TIME OUT The final resting place of saint Nizamuddiun Auliya and poet Amir Khusrau is a cultural hub, finds SUDARSHANA SRINIVASAN
I follow the sounds of a harmonium, tabla and dholak being tuned and someone exercising their vocal chords. The invisible singers launch into a qawwali. I quicken my stride and turn into the gali that leads to the dargah where Nizamuddin Auliya and his favourite disciple Amir Khusrau are buried.

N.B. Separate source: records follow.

(** [_analysis_id]: 24 hex digits of the key's digest. *)
Definition analysis_id `{Digest} (key : string) : string :=
  "ladder_" ++ utf8_encode (take 24 (utf8_decode (hexdigest key))).

Definition pending_record `{Digest} (q : LadderAnalysisRequest) (now : Z) : LadderAnalysisRecord := {|
  la_analysis_id := analysis_id (lq_idempotency_key q); la_idempotency_key := lq_idempotency_key q;
  la_learner_id := lq_learner_id q; la_skill_id := lq_skill_id q;
  la_trigger_session_id := lq_trigger_session_id q;
  la_session_ids_json := [(lq_session_ids q).1; (lq_session_ids q).2];
  la_current_level := lq_current_level q; la_performance_json := lq_performance_by_level q;
  la_lower_rule_evidence_count := lq_lower_rule_evidence_count q;
  la_status := "pending"; la_attempts := 0; la_available_at := now; la_decision_json := None;
  la_model_version := None; la_recommendation_version := 1; la_error_code := None;
  la_approved_at := None; la_completed_at := None; la_created_at := now; la_updated_at := now |}.

(** [enqueue] *)
Definition enqueue `{Digest} (q : LadderAnalysisRequest) (now : Z) (t : list LadderAnalysisRecord)
    : LadderAnalysisJob * list LadderAnalysisRecord :=
  match get_row (analysis_id (lq_idempotency_key q)) t with
  | Some r => (job_of r, t)
  | None => let r := pending_record q now in (job_of r, t ++ [r])
  end.

(** [create_ladder_analysis] of [main.py] behind its request model. *)
Record LadderAnalysisCreateRequest := {
  cr_idempotency_key : string;
  cr_learner_id : Z;
  cr_skill_id : string;
  cr_trigger_session_id : string;
  cr_session_ids : string * string;
  cr_current_level : ExpressionLevel;
  cr_performance_by_level : list (ExpressionLevel * (Z * Z));
  cr_lower_rule_evidence_count : Z
}.

Definition performance_ok (v : Z * Z) : bool := ((0 <=? v.1) && (0 <=? v.2) && (v.1 <=? v.2))%Z.

Definition create_request_ok (b : LadderAnalysisCreateRequest) : bool :=
  bool_decide (1 <= py_len (cr_idempotency_key b) <= 200) && (1 <=? cr_learner_id b)%Z
  && bool_decide (1 <= py_len (cr_skill_id b) <= 100) && bool_decide (1 <= py_len (cr_trigger_session_id b) <= 100)
  && forallb (fun kv => performance_ok kv.2) (cr_performance_by_level b)
  && (0 <=? cr_lower_rule_evidence_count b)%Z.

(** [canonical_level(level.value)] *)
Definition ladder_level_of (l : ExpressionLevel) : LadderLevel :=
  match l with L0 => LL_L0 | L1 | L2 => LL_L2 | L3 => LL_L3 | L4 => LL_L4 end.

Definition canonical_performance (p : list (ExpressionLevel * (Z * Z))) : list (LadderLevel * (Z * Z)) :=
  fold_left (fun d kv => dict_set (ladder_level_of kv.1) kv.2 d) p [].

Definition request_of (b : LadderAnalysisCreateRequest) : LadderAnalysisRequest := {|
  lq_idempotency_key := cr_idempotency_key b; lq_learner_id := cr_learner_id b;
  lq_skill_id := cr_skill_id b; lq_trigger_session_id := cr_trigger_session_id b;
  lq_session_ids := cr_session_ids b; lq_current_level := ladder_level_of (cr_current_level b);
  lq_performance_by_level := canonical_performance (cr_performance_by_level b);
  lq_lower_rule_evidence_count := cr_lower_rule_evidence_count b |}.

Definition create_ladder_analysis `{Digest} (b : LadderAnalysisCreateRequest) (now : Z)
    (t : list LadderAnalysisRecord) : LadderAnalysisJob * list LadderAnalysisRecord :=
  enqueue (request_of b) now t.

Section store.
Variable lease : Z.

(** [claim_pending] *)
Definition claim_pending (limit : nat) (now : Z) (locked : list string)
    (t : list LadderAnalysisRecord) : list LadderAnalysisJob * list LadderAnalysisRecord :=
  let out := claim limit now lease (fun _ => true) locked t in (map job_of out.1, out.2).

Definition complete_job (j : LadderAnalysisJob) (d : DecisionPayload) (model_version : string)
    (now : Z) (t : list LadderAnalysisRecord) : bool * list LadderAnalysisRecord :=
  settle (lj_analysis_id j) (lj_attempt j) (fun r => with_result r d model_version now) t.

Definition failure_codes : list string :=
  ["MODEL_NOT_FOUND"; "MODEL_DEPENDENCY_MISSING"; "MODEL_LOAD_FAILED"; "MODEL_INFERENCE_FAILED";
   "SPEECH_LOAD_FAILED"; "UNEXPECTED_ANALYSIS_ERROR"].
Definition bounded_code (code : string) : string :=
  if memb code failure_codes then code else "UNEXPECTED_ANALYSIS_ERROR".

(** [fail] *)
Definition fail_job (j : LadderAnalysisJob) (code : string) (now : Z) (t : list LadderAnalysisRecord)
    : bool * list LadderAnalysisRecord :=
  settle (lj_analysis_id j) (lj_attempt j)
    (fun r => with_run r "failed" (la_attempts r) now (Some (bounded_code code)) now) t.

Definition requeueable_model_errors : list string :=
  ["MODEL_NOT_FOUND"; "MODEL_DEPENDENCY_MISSING"; "MODEL_LOAD_FAILED"].

(** [requeue_model_failures], on the rows no other transaction holds locked. *)
Definition requeueable (locked : list string) (r : LadderAnalysisRecord) : bool :=
  bool_decide (la_status r = "failed")
  && match la_error_code r with Some c => memb c requeueable_model_errors | None => false end
  && negb (memb (la_analysis_id r) locked).
Definition requeue_record (now : Z) (locked : list string) (r : LadderAnalysisRecord)
    : LadderAnalysisRecord :=
  if requeueable locked r then with_run r "pending" (la_attempts r) now None now else r.
Definition requeue_model_failures (now : Z) (locked : list string) (t : list LadderAnalysisRecord)
    : nat * list LadderAnalysisRecord :=
  (length (List.filter (requeueable locked) t), map (requeue_record now locked) t).
End store.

It’s Friday, and the evening prayers are just over. People are spilling out of a mosque nearby. The path is lined with brightly lit shops. Prayer mats in shades of blue, green, yellow, red, purple, orange, silver, golden and pink are strung outside; I feel like I have bumped into a rainbow. The shop-owners fan themselves stopping only to sprinkle water from plastic bottles on their baskets of roses. The scent of the flowers mingles with the smoke from agarbattis.Leaving my slippers with a man tending to flowers, I turn the corner and find people milling around a mausoleum. It is not Nizamuddin’s, as I thought but the poet-historian Amir Khusrau’s.
The shrine inside is full of men; I have to be content looking from outside. Women are not allowed in. They ask for dua from outside and tie prayer threads to the marble trellis.I meet Syed Kabiruddin Nizami who claims to be a Nizamuddin descendant. We watch a Sikh gentleman lighting a candle at the dargah and Nizami tells me with pride that this is a non-political and a completely secular area.
In one corner of the dargah, opposite Khusrau’s mausoleum, an old man cleans green and yellow lamps. The green lamps are for Amir Khusrau and the yellow for Nizamuddin. The tradition has continued since the 14th century. In the courtyard I finally get to see the Qawwals. A crowd has settled around the musicians whose voices soar powerfully. They are said to be descendants of court musicians from Nizamuddin’s time. An old man with a green cloth tied to a thick stick moves around fanning the visitors. A couple of five or six year olds do the same with smaller fans.
Chandeliers gleam at the entrance to Nizamuddin’s mausoleum. Women sit in open corridors chanting from the Koran. Syed Parvez Nizami (another descendent) informs me that there are 500 family members (all descendants of Nizamuddin) who run the dargah. I look taken aback and he grins as he adds that thes dargah of Moinuddin Chishti (Ajmer Sharif) is run by nearly 6000 descendants of the saint! On a serious note, he says all the donations and maintenance are taken care of by the family and that the government has no hand in it. After sending up a quick prayer, I head to the baoli and watch enviously as kids dive off the high walls into the green waters. And past the kebab walas, chai wallahs and flower sellers, I wind my way back home.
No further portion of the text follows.